Assigned task:
Some of the lines below need repeating. Reproduce exactly those between the lines holding "QuicEncodeVarInt v len cap = Ok (varint_or_first" and "destruct (cap <? n) eqn:Hcap;", inclusive.
+ + + +
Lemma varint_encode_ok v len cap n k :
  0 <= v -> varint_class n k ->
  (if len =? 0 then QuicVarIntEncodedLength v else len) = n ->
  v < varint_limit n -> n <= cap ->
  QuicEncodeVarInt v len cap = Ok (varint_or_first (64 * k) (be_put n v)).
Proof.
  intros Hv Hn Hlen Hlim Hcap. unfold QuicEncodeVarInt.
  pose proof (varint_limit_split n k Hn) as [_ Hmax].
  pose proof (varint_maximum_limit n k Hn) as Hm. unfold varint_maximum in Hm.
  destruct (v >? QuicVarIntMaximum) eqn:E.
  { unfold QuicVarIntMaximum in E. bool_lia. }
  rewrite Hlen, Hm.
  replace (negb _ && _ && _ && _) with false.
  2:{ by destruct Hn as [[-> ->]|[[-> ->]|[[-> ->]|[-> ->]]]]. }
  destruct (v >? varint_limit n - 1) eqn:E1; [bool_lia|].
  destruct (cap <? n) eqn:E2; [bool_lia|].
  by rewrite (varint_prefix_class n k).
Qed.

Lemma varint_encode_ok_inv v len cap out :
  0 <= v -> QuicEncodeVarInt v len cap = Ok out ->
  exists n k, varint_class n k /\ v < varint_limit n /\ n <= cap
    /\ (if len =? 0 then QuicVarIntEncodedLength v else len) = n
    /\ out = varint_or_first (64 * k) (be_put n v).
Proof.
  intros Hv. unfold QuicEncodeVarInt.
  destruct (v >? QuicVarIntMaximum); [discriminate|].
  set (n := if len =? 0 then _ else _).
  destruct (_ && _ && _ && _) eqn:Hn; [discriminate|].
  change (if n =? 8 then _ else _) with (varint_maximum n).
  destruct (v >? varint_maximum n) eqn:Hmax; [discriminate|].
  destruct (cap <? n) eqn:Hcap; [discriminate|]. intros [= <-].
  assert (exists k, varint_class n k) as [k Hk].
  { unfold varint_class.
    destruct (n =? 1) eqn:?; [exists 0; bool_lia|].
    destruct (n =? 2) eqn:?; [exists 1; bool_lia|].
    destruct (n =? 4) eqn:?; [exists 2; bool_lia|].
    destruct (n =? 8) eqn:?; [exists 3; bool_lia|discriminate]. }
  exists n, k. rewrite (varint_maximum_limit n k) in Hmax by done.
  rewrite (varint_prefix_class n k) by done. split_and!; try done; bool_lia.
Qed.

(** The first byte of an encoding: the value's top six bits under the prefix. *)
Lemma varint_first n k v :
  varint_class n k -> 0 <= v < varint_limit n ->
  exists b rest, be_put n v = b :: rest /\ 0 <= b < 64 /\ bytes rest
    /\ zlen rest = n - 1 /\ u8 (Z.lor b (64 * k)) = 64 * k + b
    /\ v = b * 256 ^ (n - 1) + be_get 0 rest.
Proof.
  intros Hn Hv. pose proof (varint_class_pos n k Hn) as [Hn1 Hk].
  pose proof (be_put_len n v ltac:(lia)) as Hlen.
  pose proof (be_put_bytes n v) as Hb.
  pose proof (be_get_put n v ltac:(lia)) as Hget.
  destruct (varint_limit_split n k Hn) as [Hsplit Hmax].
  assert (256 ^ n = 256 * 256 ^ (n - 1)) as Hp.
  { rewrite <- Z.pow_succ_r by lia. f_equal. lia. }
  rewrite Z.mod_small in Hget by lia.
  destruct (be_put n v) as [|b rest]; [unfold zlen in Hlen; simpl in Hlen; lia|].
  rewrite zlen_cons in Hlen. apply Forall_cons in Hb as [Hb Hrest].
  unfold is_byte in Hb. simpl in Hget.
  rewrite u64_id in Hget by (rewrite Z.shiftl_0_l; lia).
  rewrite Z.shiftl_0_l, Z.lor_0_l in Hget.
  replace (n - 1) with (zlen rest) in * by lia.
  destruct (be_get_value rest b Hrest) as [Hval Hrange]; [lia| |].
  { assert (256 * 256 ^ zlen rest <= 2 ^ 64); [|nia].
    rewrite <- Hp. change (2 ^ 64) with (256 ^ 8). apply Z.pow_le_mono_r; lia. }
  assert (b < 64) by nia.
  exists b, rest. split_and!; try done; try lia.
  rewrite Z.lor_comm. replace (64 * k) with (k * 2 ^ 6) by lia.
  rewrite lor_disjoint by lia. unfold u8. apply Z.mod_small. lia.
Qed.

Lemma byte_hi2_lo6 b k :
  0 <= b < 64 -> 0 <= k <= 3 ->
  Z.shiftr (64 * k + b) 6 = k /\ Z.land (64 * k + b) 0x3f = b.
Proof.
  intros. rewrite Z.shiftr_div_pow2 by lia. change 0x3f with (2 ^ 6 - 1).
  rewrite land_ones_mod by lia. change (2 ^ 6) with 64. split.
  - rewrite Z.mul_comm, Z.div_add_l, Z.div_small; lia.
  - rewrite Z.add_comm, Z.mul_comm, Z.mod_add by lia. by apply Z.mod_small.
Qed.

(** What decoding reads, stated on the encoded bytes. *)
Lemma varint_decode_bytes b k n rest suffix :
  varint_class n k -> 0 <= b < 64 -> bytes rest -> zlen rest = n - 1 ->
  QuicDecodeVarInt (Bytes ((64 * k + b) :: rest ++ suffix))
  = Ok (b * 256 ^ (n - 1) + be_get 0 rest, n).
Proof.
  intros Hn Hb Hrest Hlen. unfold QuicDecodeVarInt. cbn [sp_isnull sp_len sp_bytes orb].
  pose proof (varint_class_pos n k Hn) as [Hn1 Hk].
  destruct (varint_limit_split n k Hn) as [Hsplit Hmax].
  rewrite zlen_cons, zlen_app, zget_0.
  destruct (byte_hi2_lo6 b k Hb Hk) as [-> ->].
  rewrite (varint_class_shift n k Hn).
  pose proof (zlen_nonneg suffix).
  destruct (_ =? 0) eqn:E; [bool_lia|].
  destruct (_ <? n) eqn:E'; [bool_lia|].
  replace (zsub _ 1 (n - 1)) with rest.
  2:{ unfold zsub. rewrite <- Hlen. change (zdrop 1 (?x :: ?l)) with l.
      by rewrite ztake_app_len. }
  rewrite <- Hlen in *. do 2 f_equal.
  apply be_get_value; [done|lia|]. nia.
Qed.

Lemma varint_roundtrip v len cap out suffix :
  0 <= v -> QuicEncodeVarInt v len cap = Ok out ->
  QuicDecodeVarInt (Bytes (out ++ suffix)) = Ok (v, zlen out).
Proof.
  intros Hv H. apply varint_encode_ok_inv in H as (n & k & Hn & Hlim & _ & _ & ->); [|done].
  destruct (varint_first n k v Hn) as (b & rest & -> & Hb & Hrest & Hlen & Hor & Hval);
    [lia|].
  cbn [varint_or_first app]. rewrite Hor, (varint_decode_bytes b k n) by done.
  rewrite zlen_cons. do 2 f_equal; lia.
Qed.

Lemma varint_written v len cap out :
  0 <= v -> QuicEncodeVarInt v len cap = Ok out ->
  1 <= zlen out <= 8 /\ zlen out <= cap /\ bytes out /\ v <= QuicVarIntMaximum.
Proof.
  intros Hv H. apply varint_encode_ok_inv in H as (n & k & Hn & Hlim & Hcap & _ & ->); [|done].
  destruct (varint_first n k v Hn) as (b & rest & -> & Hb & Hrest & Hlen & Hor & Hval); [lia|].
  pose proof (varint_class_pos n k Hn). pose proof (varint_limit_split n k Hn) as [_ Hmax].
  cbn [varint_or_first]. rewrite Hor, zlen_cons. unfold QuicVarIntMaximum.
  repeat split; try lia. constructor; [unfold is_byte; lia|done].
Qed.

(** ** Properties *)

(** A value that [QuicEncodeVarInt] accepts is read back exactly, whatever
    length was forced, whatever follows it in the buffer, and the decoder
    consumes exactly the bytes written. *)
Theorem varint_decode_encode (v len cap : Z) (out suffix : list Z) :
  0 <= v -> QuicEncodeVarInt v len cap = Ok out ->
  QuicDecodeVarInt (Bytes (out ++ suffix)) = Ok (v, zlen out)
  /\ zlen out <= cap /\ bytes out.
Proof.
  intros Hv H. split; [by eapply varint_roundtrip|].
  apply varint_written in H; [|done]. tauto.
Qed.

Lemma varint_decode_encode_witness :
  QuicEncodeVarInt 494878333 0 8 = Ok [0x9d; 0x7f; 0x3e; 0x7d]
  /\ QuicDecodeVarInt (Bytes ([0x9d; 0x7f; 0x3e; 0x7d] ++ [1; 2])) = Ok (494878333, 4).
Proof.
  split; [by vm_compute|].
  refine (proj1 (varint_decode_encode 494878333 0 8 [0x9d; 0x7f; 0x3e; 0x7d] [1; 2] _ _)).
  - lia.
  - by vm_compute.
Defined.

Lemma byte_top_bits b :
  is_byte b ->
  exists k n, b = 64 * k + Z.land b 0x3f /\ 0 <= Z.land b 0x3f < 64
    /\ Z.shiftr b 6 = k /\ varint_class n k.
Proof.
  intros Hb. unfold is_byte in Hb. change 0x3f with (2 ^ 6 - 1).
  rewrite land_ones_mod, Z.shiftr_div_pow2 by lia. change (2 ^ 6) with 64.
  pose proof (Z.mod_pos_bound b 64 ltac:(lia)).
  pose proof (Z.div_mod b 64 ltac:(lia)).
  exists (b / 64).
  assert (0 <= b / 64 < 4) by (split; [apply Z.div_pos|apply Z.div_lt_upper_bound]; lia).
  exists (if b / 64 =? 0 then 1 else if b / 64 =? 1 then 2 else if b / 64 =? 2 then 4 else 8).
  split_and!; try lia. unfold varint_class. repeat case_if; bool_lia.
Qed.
+ + + +
Solution for this problem:
  QuicEncodeVarInt v len cap = Ok (varint_or_first (64 * k) (be_put n v)).
Proof.
  intros Hv Hn Hlen Hlim Hcap. unfold QuicEncodeVarInt.
  pose proof (varint_limit_split n k Hn) as [_ Hmax].
  pose proof (varint_maximum_limit n k Hn) as Hm. unfold varint_maximum in Hm.
  destruct (v >? QuicVarIntMaximum) eqn:E.
  { unfold QuicVarIntMaximum in E. bool_lia. }
  rewrite Hlen, Hm.
  replace (negb _ && _ && _ && _) with false.
  2:{ by destruct Hn as [[-> ->]|[[-> ->]|[[-> ->]|[-> ->]]]]. }
  destruct (v >? varint_limit n - 1) eqn:E1; [bool_lia|].
  destruct (cap <? n) eqn:E2; [bool_lia|].
  by rewrite (varint_prefix_class n k).
Qed.

Lemma varint_encode_ok_inv v len cap out :
  0 <= v -> QuicEncodeVarInt v len cap = Ok out ->
  exists n k, varint_class n k /\ v < varint_limit n /\ n <= cap
    /\ (if len =? 0 then QuicVarIntEncodedLength v else len) = n
    /\ out = varint_or_first (64 * k) (be_put n v).
Proof.
  intros Hv. unfold QuicEncodeVarInt.
  destruct (v >? QuicVarIntMaximum); [discriminate|].
  set (n := if len =? 0 then _ else _).
  destruct (_ && _ && _ && _) eqn:Hn; [discriminate|].
  change (if n =? 8 then _ else _) with (varint_maximum n).
  destruct (v >? varint_maximum n) eqn:Hmax; [discriminate|].
  destruct (cap <? n) eqn:Hcap; [discriminate|]. intros [= <-].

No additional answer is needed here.